What you will do —
The line containing "Definition mask (self" marks the end: output every line of the data up to it, and that line too, exactly as written.

(Extracted records)
◆ ◆ ◆

(* ===== verification/FpOperand.v ===== *)
(** The value vocabulary of the floating-point backends
    ([crates/core/src/fp/operand.rs]); FPCR and FPSR, interpreted
    ([crates/core/src/fp/control.rs]), and the result type of the backends. *)

From stdpp Require Import base numbers list option.
From S2P Require Import Prelude.

#[local] Open Scope Z_scope.

Module FpRounding.

Inductive FpRounding : Type := Nearest | Plus | Minus | Zero | NearestAway | Odd.

Definition from_rmode (rmode : Z) : FpRounding :=
  match Z.land rmode 3 with
  | 0 => Nearest
  | 1 => Plus
  | 2 => Minus
  | _ => Zero
  end.

#[global] Instance FpRounding_eq_dec : EqDecision FpRounding.
Proof. solve_decision. Defined.

End FpRounding.

Abbreviation FpRounding := FpRounding.FpRounding.

Module FpFormat.

Inductive FpFormat : Type := Half | Single | Double.

#[global] Instance FpFormat_eq_dec : EqDecision FpFormat.
Proof. solve_decision. Defined.

Definition bits (self : FpFormat) : Z :=
  match self with Half => 16 | Single => 32 | Double => 64 end.

Definition mantissa_bits (self : FpFormat) : Z :=
  match self with Half => 10 | Single => 23 | Double => 52 end.

Definition exponent_bits (self : FpFormat) : Z := bits self - mantissa_bits self - 1.

Definition max_exponent (self : FpFormat) : Z := wshl 32 1 (exponent_bits self) - 1.

Definition exponent_bias (self : FpFormat) : Z := wshl 32 1 (exponent_bits self - 1) - 1.

Definition mask (self : FpFormat) : Z :=
  match self with Half => 0xffff | Single => 0xffffffff | Double => 2 ^ 64 - 1 end.

Definition sign_shift (self : FpFormat) : Z := bits self - 1.

Definition mantissa_mask (self : FpFormat) : Z := wshl 64 1 (mantissa_bits self) - 1.

Definition quiet_bit (self : FpFormat) : Z := wshl 64 1 (mantissa_bits self - 1).

Definition infinity (self : FpFormat) : Z := wshl 64 (max_exponent self) (mantissa_bits self).

Definition default_nan (self : FpFormat) : Z := Z.lor (infinity self) (quiet_bit self).

Definition max_finite (self : FpFormat) : Z := infinity self - 1.

Definition is_nan (self : FpFormat) (bits : Z) : bool :=
  let exponent := Z.land (wshr 64 bits (mantissa_bits self)) (max_exponent self) in
  (exponent =? max_exponent self) && negb (Z.land bits (mantissa_mask self) =? 0).

Definition is_signalling_nan (self : FpFormat) (bits : Z) : bool :=
  is_nan self bits && (Z.land bits (quiet_bit self) =? 0).

Definition is_infinite (self : FpFormat) (bits : Z) : bool :=
  let exponent := Z.land (wshr 64 bits (mantissa_bits self)) (max_exponent self) in
  (exponent =? max_exponent self) && (Z.land bits (mantissa_mask self) =? 0).

Definition is_zero (self : FpFormat) (bits : Z) : bool :=
  Z.land bits (wnot 64 (wshl 64 1 (sign_shift self))) =? 0.

Definition is_subnormal (self : FpFormat) (bits : Z) : bool :=
  (Z.land (wshr 64 bits (mantissa_bits self)) (max_exponent self) =? 0) &&
  negb (Z.land bits (mantissa_mask self) =? 0).

Definition is_negative (self : FpFormat) (bits : Z) : bool :=
  Z.land (wshr 64 bits (sign_shift self)) 1 =? 1.

Definition quieten (self : FpFormat) (bits : Z) : Z :=
  if is_signalling_nan self bits then Z.lor bits (quiet_bit self) else bits.

Definition zero (self : FpFormat) (is_negative : bool) : Z :=
  wshl 64 (b2z is_negative) (sign_shift self).

Definition signed_infinity (self : FpFormat) (is_negative : bool) : Z :=
  Z.lor (infinity self) (zero self is_negative).

End FpFormat.

Abbreviation FpFormat := FpFormat.FpFormat.

Module FpComparison.

Inductive FpComparison : Type := Less | Equal | Greater | Unordered.

Definition to_nzcv (self : FpComparison) : Z :=
  match self with
  | Less => 8
  | Equal => 6
  | Greater => 2
  | Unordered => 3
  end.

End FpComparison.

Abbreviation FpComparison := FpComparison.FpComparison.

(** ** Control and status *)

Module fpcr_bit.

Definition FZ : Z := 24.
Definition DN : Z := 25.
Definition AHP : Z := 26.
Definition FZ16 : Z := 19.
Definition RMODE_LSB : Z := 22.

End fpcr_bit.

Definition MEANINGFUL_BITS : Z :=
  Z.lor (Z.lor (Z.lor (Z.lor (wshl 64 3 fpcr_bit.RMODE_LSB) (wshl 64 1 fpcr_bit.FZ))
    (wshl 64 1 fpcr_bit.DN)) (wshl 64 1 fpcr_bit.AHP)) (wshl 64 1 fpcr_bit.FZ16).

Module FpControl.

Record FpControl : Type := mk {
  rounding : FpRounding;
  is_flush_to_zero : bool;
  is_flush_to_zero_fp16 : bool;
  is_default_nan : bool;
  is_alternative_fp16 : bool
}.

Definition DEFAULT : FpControl := mk FpRounding.Nearest false false false false.

(** [fpcr & (1 << bit) != 0]. *)
Definition has_bit (fpcr bit : Z) : bool := negb (Z.land fpcr (wshl 64 1 bit) =? 0).

Definition from_bits (fpcr : Z) : FpControl :=
  mk (FpRounding.from_rmode (as_u8 (Z.land (wshr 64 fpcr fpcr_bit.RMODE_LSB) 3)))
    (has_bit fpcr fpcr_bit.FZ) (has_bit fpcr fpcr_bit.FZ16) (has_bit fpcr fpcr_bit.DN)
    (has_bit fpcr fpcr_bit.AHP).

Definition is_default_mode (self : FpControl) : bool :=
  (match rounding self with FpRounding.Nearest => true | _ => false end) &&
  negb (is_flush_to_zero self) && negb (is_flush_to_zero_fp16 self) &&
  negb (is_default_nan self) && negb (is_alternative_fp16 self).

End FpControl.

Abbreviation FpControl := FpControl.FpControl.

Definition is_default_mode_bits (fpcr : Z) : bool := Z.land fpcr MEANINGFUL_BITS =? 0.

Module fpsr_bit.

Definition IOC : Z := 0.
Definition DZC : Z := 1.
Definition OFC : Z := 2.
Definition UFC : Z := 3.
Definition IXC : Z := 4.
Definition IDC : Z := 7.

End fpsr_bit.

(** The newtype over [u8]. *)
Module FpExceptions.

Record FpExceptions : Type := mk { flags : Z }.

Definition NONE : FpExceptions := mk 0.
Definition INVALID : FpExceptions := mk (wshl 8 1 fpsr_bit.IOC).
Definition DIVIDE_BY_ZERO : FpExceptions := mk (wshl 8 1 fpsr_bit.DZC).
Definition OVERFLOW : FpExceptions := mk (wshl 8 1 fpsr_bit.OFC).
Definition UNDERFLOW : FpExceptions := mk (wshl 8 1 fpsr_bit.UFC).
Definition INEXACT : FpExceptions := mk (wshl 8 1 fpsr_bit.IXC).
Definition INPUT_DENORMAL : FpExceptions := mk (wshl 8 1 fpsr_bit.IDC).

Definition is_empty (self : FpExceptions) : bool := flags self =? 0.

Definition union (self other : FpExceptions) : FpExceptions :=
  mk (Z.lor (flags self) (flags other)).

Definition contains (self other : FpExceptions) : bool :=
  Z.land (flags self) (flags other) =? flags other.

Definition to_bits (self : FpExceptions) : Z := flags self.

End FpExceptions.

Abbreviation FpExceptions := FpExceptions.FpExceptions.

Definition accumulate (fpsr : Z) (raised : FpExceptions) : Z :=
  Z.lor fpsr (FpExceptions.to_bits raised).

Module FpResult.

Record FpResult : Type := mk { bits : Z; raised : FpExceptions }.

Definition exact (bits : Z) : FpResult := mk bits FpExceptions.NONE.

Definition raising (bits : Z) (raised : FpExceptions) : FpResult := mk bits raised.

End FpResult.

Abbreviation FpResult := FpResult.FpResult.
(* ===== verification/FpNative.v ===== *)
(** The backend that uses the host's own float operations
    ([crates/core/src/fp/native.rs]).

    The operators of [f32] and [f64] are the host's: a parameter, on the bits of
    the operands. *)

From stdpp Require Import base numbers list option.
From S2P Require Import Prelude FpOperand FpBackend FpSoftfloat.

#[local] Open Scope Z_scope.

(** The operators of one host float type. *)
Record host_ops : Type := {
  host_add : Z -> Z -> Z;
  host_sub : Z -> Z -> Z;
  host_mul : Z -> Z -> Z;
  host_div : Z -> Z -> Z;
  host_lt : Z -> Z -> bool;
  host_eq : Z -> Z -> bool
}.

Class HostFloat : Type := {
  f32 : host_ops;
  f64 : host_ops;
  f32_as_f64 : Z -> Z;
  f64_as_f32 : Z -> Z
}.

Module Native.

Section Native.

Context `{HostFloat}.

Record Native : Type := mk { fallback : Softfloat }.

Definition new : Native := mk Softfloat.new.

Definition can_serve (format : FpFormat) (rounding : FpRounding) : bool :=
  match rounding with FpRounding.Nearest => true | _ => false end &&
  match format with FpFormat.Single | FpFormat.Double => true | _ => false end.

Definition dispatch_binary (format : FpFormat) (operands : Z * Z) (single double : Z -> Z -> Z) :
    Z :=
  match format with
  | FpFormat.Single => single (as_u32 (fst operands)) (as_u32 (snd operands))
  | _ => double (fst operands) (snd operands)
  end.

Definition partial_order (T : host_ops) (lhs rhs : Z) : FpComparison :=
  if host_lt T lhs rhs then FpComparison.Less
  else if host_lt T rhs lhs then FpComparison.Greater
  else if host_eq T lhs rhs then FpComparison.Equal
  else FpComparison.Unordered.

Definition tracks_exceptions (self : Native) : bool := false.

Definition binary (self : Native) (op : FpBinaryOp) (operands : FpOperands)
    (control : FpControl) : may_panic FpResult :=
  if negb (can_serve (FpOperands.format operands) (FpOperands.rounding operands))
  then FpBackend.binary (fallback self) op operands control else
  let pair := (FpOperands.lhs operands, FpOperands.rhs operands) in
  let format := FpOperands.format operands in
  match op with
  | FpBinaryOp.Add =>
      mret (FpResult.exact (dispatch_binary format pair (host_add f32) (host_add f64)))
  | FpBinaryOp.Sub =>
      mret (FpResult.exact (dispatch_binary format pair (host_sub f32) (host_sub f64)))
  | FpBinaryOp.Mul =>
      mret (FpResult.exact (dispatch_binary format pair (host_mul f32) (host_mul f64)))
  | FpBinaryOp.Div =>
      mret (FpResult.exact (dispatch_binary format pair (host_div f32) (host_div f64)))
  | FpBinaryOp.Max | FpBinaryOp.Min | FpBinaryOp.MaxNum | FpBinaryOp.MinNum =>
      FpBackend.binary (fallback self) op operands control
  end.

Definition unary (self : Native) (op : FpUnaryOp) (operand : FpValue) (rounding : FpRounding)
    (control : FpControl) : FpResult :=
  FpBackend.unary (fallback self) op operand rounding control.

Definition fused_multiply_add (self : Native) (operands : FpFmaOperands) (control : FpControl) :
    FpResult :=
  FpBackend.fused_multiply_add (fallback self) operands control.

Definition compare (self : Native) (operands : FpOperands) (is_signalling : bool) :
    FpComparison * FpExceptions :=
  match FpOperands.format operands with
  | FpFormat.Half => FpBackend.compare (fallback self) operands is_signalling
  | FpFormat.Single =>
      (partial_order f32 (as_u32 (FpOperands.lhs operands)) (as_u32 (FpOperands.rhs operands)),
       FpExceptions.NONE)
  | FpFormat.Double =>
      (partial_order f64 (FpOperands.lhs operands) (FpOperands.rhs operands), FpExceptions.NONE)
  end.

Definition convert_format (self : Native) (value : FpValue) (target : FpFormat)
    (control : FpControl) : FpResult :=
  match FpValue.format value, target with
  | FpFormat.Single, FpFormat.Double =>
      FpResult.exact (f32_as_f64 (as_u32 (FpValue.bits value)))
  | FpFormat.Double, FpFormat.Single => FpResult.exact (f64_as_f32 (FpValue.bits value))
  | _, _ => FpBackend.convert_format (fallback self) value target control
  end.

Definition to_integer (self : Native) (value : FpValue) (target : ToIntegerTarget)
    (control : FpControl) : FpResult :=
  FpBackend.to_integer (fallback self) value target control.

Definition convert_from_integer (self : Native) (value : Z) (source : FromIntegerSource)
    (control : FpControl) : FpResult :=
  FpBackend.convert_from_integer (fallback self) value source control.

End Native.

End Native.

Abbreviation Native := Native.Native.

#[global] Instance native_backend `{HostFloat} : FpBackend Native := {
  tracks_exceptions := Native.tracks_exceptions;
  binary := Native.binary;
  unary := Native.unary;
  fused_multiply_add := Native.fused_multiply_add;
  compare := Native.compare;
  convert_format := Native.convert_format;
  to_integer := Native.to_integer;
  convert_from_integer := Native.convert_from_integer
}.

◆ ◆ ◆

Task response —
(* ===== verification/FpOperand.v ===== *)
(** The value vocabulary of the floating-point backends
    ([crates/core/src/fp/operand.rs]); FPCR and FPSR, interpreted
    ([crates/core/src/fp/control.rs]), and the result type of the backends. *)

From stdpp Require Import base numbers list option.
From S2P Require Import Prelude.

#[local] Open Scope Z_scope.

Module FpRounding.

Inductive FpRounding : Type := Nearest | Plus | Minus | Zero | NearestAway | Odd.

Definition from_rmode (rmode : Z) : FpRounding :=
  match Z.land rmode 3 with
  | 0 => Nearest
  | 1 => Plus
  | 2 => Minus
  | _ => Zero
  end.

#[global] Instance FpRounding_eq_dec : EqDecision FpRounding.
Proof. solve_decision. Defined.

End FpRounding.

Abbreviation FpRounding := FpRounding.FpRounding.

Module FpFormat.

Inductive FpFormat : Type := Half | Single | Double.

#[global] Instance FpFormat_eq_dec : EqDecision FpFormat.
Proof. solve_decision. Defined.

Definition bits (self : FpFormat) : Z :=
  match self with Half => 16 | Single => 32 | Double => 64 end.

Definition mantissa_bits (self : FpFormat) : Z :=
  match self with Half => 10 | Single => 23 | Double => 52 end.

Definition exponent_bits (self : FpFormat) : Z := bits self - mantissa_bits self - 1.

Definition max_exponent (self : FpFormat) : Z := wshl 32 1 (exponent_bits self) - 1.

Definition exponent_bias (self : FpFormat) : Z := wshl 32 1 (exponent_bits self - 1) - 1.

Definition mask (self : FpFormat) : Z :=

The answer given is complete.